Para a maioria das crianças, que moram em casas ou apartamentos, o livro estabelece um contato com outras formas de morar. O que os pequenos urbanos achariam de uma casa de barro coberta com folhas de palmeira? Será que a imaginariam tão agradável como relata Kabá Darebu?
A obra infantil de Daniel Munduruku retrata, sob o olhar de Darebu, a importância das vivências em família, dos aprendizados com as referências da aldeia – geralmente pessoas mais velhas (avós e pajé) – das brincadeiras livres com outras crianças, do respeito à natureza. É debaixo da lua e das estrelas, ao redor da fogueira, que o pequeno indígena diz aprender a amar e cuidar da Mãe Terra.
Com Darebu é possível aprender e compreender que essa Mãe, a saber, a natureza e todos os seres que a compõem, compartilham de uma vida comum, que implica o equilíbrio de todas as partes. A obra traduz com ludicidade o conceito de ecossistema e facilita aos pequenos perceberem a responsabilidade humana sobre a preservação integral do meio ambiente. “A gente trata os animais como um parente nosso!”.
Darebu nos convida a acessar sua cultura sem esquecer nenhum elemento. Dos aspectos alimentares às questões de ordem espiritual, o nosso protagonista nos ensina que a natureza é provedora e regente das dinâmicas naturais, composta por espíritos que protegem e se comunicam com os homens, razão pela qual os pais “ensinam a fazer silêncio para ouvir os sons da natureza”. Segundo ele, os rios falam e os pássaros trazem as notícias do céu, “por isso temos de aprender a nos comunicar com os espíritos da floresta”.
As pinturas corporais servem a diversos propósitos, um deles é poder torná-los invisíveis diante de animais, e a música, ao espantar os espíritos ruins, traz cura. Qual criança não se encantaria com a cultura de Darebu?
Em sua aldeia, que ele faz questão de explicar – “um monte de casas juntas” – o médico é o pajé. É ele quem cuida dos doentes, e o faz com uma maracá nas mãos, acompanhada de chás, massagens e banhos.
Mas o tom da narrativa muda quando Kabá Darebu compartilha sobre a chegada dos Pariwat, os homens brancos. Foram eles que trouxeram as doenças que os pajés não podem curar e, depois deles, as festas de seu povo perderam a frequência, e tudo ficou diferente. “Nossos pais contam que antigamente havia mais músicas, mais danças, mais festas”.

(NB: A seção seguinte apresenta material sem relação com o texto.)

(* ===== verification/SdSdhci.v ===== *)
(** * The sdhci driver under the bus of an SD card

    The entries of Sdhci.v have the laws that SdStep.v asks of a controller,
    so what SdLink.v shows of the link holds at the driver whenever its
    commands with data come back. *)
From S2P Require Import Prelude Driver SdioReg SdioConst SimConst MmcConst SdConst Sdhci SdhciCtl SdioCmd SdioSend SdioCard SdhciEntry MmcBus MmcPlan MmcLink MmcMode MmcProp MmcSdhci SdBus SdStep SdLink.
Open Scope Z_scope.

Section sd.
Context (device : list event -> Z -> Z -> Z) (vtop_sg : list sge -> list sge) (errno_no : errno -> Z).
Context (fuel : nat) (irqs : Z -> nat).
#[local] Existing Instance sdhci_entry.
#[local] Existing Instance sdhci_bus.

(** The driver has no driver_strength. *)
#[local] Instance sdhci_sd : sd_entry st := {|
  entry_drv_type := sdhci_drv_type device; entry_driver_strength := None; entry_preset := Some (sdhci_preset device);
  hc_signal_voltage s := signal_voltage (bus s)
|}.

Lemma sdhci_sd_laws (HI : ie_reads_back device) :
  @sd_laws st _ (sdhci_is_controller device vtop_sg errno_no fuel irqs HI) _ (sdhci_bus_laws device vtop_sg errno_no fuel irqs HI) sdhci_sd.
Proof.
  split; try done.
  - intros t. apply calm_held; [unfold entry_drv_type; simpl; unfold sdhci_drv_type; keep|apply holds_stays].
    unfold entry_drv_type. simpl. unfold sdhci_drv_type. pose proof (stays_in device). pose proof stays_out. pose proof stays_set_bus. stay.
  - intros f b [= <-]. apply calm_held; [unfold sdhci_preset; keep|apply holds_stays].
    unfold sdhci_preset. pose proof (stays_in device). pose proof stays_out. stay.
  - apply calm_held; [apply tune_ends; by right|apply tune_holds].
Qed.

(** What sd_init_bus comes to at the driver, which refuses no timing and no
    width. *)
Lemma sdhci_sd_agrees no_memory no_buffer transferred buffer s : ie_reads_back device ->
  let H := sdhci_entry device vtop_sg errno_no fuel irqs in let B := sdhci_bus device vtop_sg errno_no fuel irqs in
  wlp (@sd_init_bus st H B sdhci_sd no_memory no_buffer transferred buffer) s (fun e s' =>
    exists l, done (low s') = done (low s) ++ l /\ @agreed st H sdhci_sd s e s' l (sd_link_of (done (low s'))) /\
      Forall (fun ev => ~ refuses_setting ev) l).
Proof.
  intros HI. cbv zeta. eapply wlp_mono; [exact (init_went (H4:=sdhci_sd_laws HI) _ _ _ _ s)|].
  intros e s' (l & (_ & _ & _ & E & tr & _ & Hf) & Ha). exists l. split; [done|]. split; [rewrite E, sd_link_app; apply Ha|].
  eapply Forall_impl; [exact Hf|]. intros ev Hb Hu. pose proof (sdhci_obedient device vtop_sg errno_no fuel irqs) as Ho.
  destruct ev; try done; exact (Hu (Hb Ho)).
Qed.
End sd.
(* ===== verification/Ota.v ===== *)
(** * The over-the-air update client (src/ota/ota_client.cpp)

    The client keeps two images of the system, IFS_A and IFS_B, on the boot
    file system.  It downloads a new one over the image that config.txt does
    not name, checks it, makes config.txt name it, and asks for a reboot; the
    version is recorded only when the system has booted from it.

    The state has the client's configuration, the files, and a list of what
    was done to them with the files before each step, so that theorems can
    speak about a loss of power at any point; nothing reads the list.  What
    the outside answers (whether a file opens, how many bytes fit, the server,
    the clocks) is a function of the number of the question ([World]), and
    every such function is allowed. *)
From S2P Require Import Prelude Gpio.
From stdpp Require Import gmap.
Open Scope Z_scope.

(** ** Text: what the client uses of std::string and iostream *)
Definition NL : Ascii.ascii := Ascii.ascii_of_nat 10.
Definition nl : string := String NL "".

(** The characters of the sets of blanks in trim_inplace and verify_sha256. *)
Definition is_ws (c : Ascii.ascii) : bool :=
  let n := Ascii.nat_of_ascii c in (n =? 32)%nat || (n =? 9)%nat || (n =? 13)%nat || (n =? 10)%nat.

Fixpoint erase_front (s : string) : string :=
  match s with String c r => if is_ws c then erase_front r else s | "" => "" end.
Fixpoint erase_back (s : string) : string :=
  match s with
  | "" => ""
  | String c r => match erase_back r with "" => if is_ws c then "" else String c "" | r' => String c r' end
  end.
Definition trimmed (s : string) : string := erase_back (erase_front s).

(** find of one character, with the substrings before and after it. *)
Fixpoint cut (c : Ascii.ascii) (s : string) : option (string * string) :=
  match s with
  | "" => None
  | String d r => if decide (c = d) then Some ("", r) else '(a, b) ← cut c r; Some (String d a, b)
  end.

(** The part before the first blank: find_first_of and substr. *)
Fixpoint first_word (s : string) : string :=
  match s with String c r => if is_ws c then "" else String c (first_word r) | "" => "" end.

(** The lines that a loop of getline reads. *)
Fixpoint lines (s : string) : list string :=
  match s with
  | "" => []
  | String c r =>
      if decide (c = NL) then "" :: lines r
      else match lines r with [] => [String c ""] | l :: ls => String c l :: ls end
  end.
Definition unlines (l : list string) : string := foldr (fun x r => x +:+ nl +:+ r) "" l.

(** Skip spaces and tabs; then line.compare(i, len, p) == 0 and what follows. *)
Fixpoint skip_indent (s : string) : string :=
  match s with
  | String c r => if (Ascii.nat_of_ascii c =? 32)%nat || (Ascii.nat_of_ascii c =? 9)%nat then skip_indent r else s
  | "" => ""
  end.
Fixpoint after (p s : string) : option string :=
  match p, s with
  | "", _ => Some s
  | String a p', String b s' => if decide (a = b) then after p' s' else None
  | _, _ => None
  end.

Apesar da chegada e interferência dos brancos, Darebu confirma que ele e seus amigos são felizes, cuja atribuição está no reconhecimento da identidade e ancestralidade indígena. “Nós gostamos de ser o que somos porque somos parte de um povo”.
No desfecho da obra, Daniel Munduruku, indígena que aprendeu os segredos da floresta com seu avô, e que se confunde com o protagonista da narrativa, encerra a contação da história ressaltando a necessidade de, por meio da transmissão geracional, manter viva a história, uma vez que, segundo o autor e personagem, “só assim continuaremos vivos… e livres…”.
Ao final do livro, é possível conhecer mais profundamente a história do povo Munduruku, seus aspectos linguísticos, culturais e mesmo políticos. Além de informações sobre a diversidade indígena que habita o território brasileiro, suas singularidades e semelhanças.
Kabá Darebu é uma excelente dica para apresentar a cultura indígena para os pequenos. A construção narrativa em primeira pessoa, na voz de uma criança, possibilita ao pequeno leitor ou ouvinte acompanhar a história com o mesmo entusiasmo e brilho nos olhos do protagonista. É uma obra interessante para abordar temas que perpassam desde a diversidade sociocultural até a preservação da natureza.
E, de quebra, se potencializada como instrumento de reflexão com as crianças, a leitura colabora para fazer valer, no chão da escola, a Lei 11.645/08, que inclui a obrigatoriedade do estudo da história e cultura indígenas. Uma forma lúdica e bela de combater o racismo e ensinar às crianças e adolescentes a respeitar e conviver em diversidade e paz.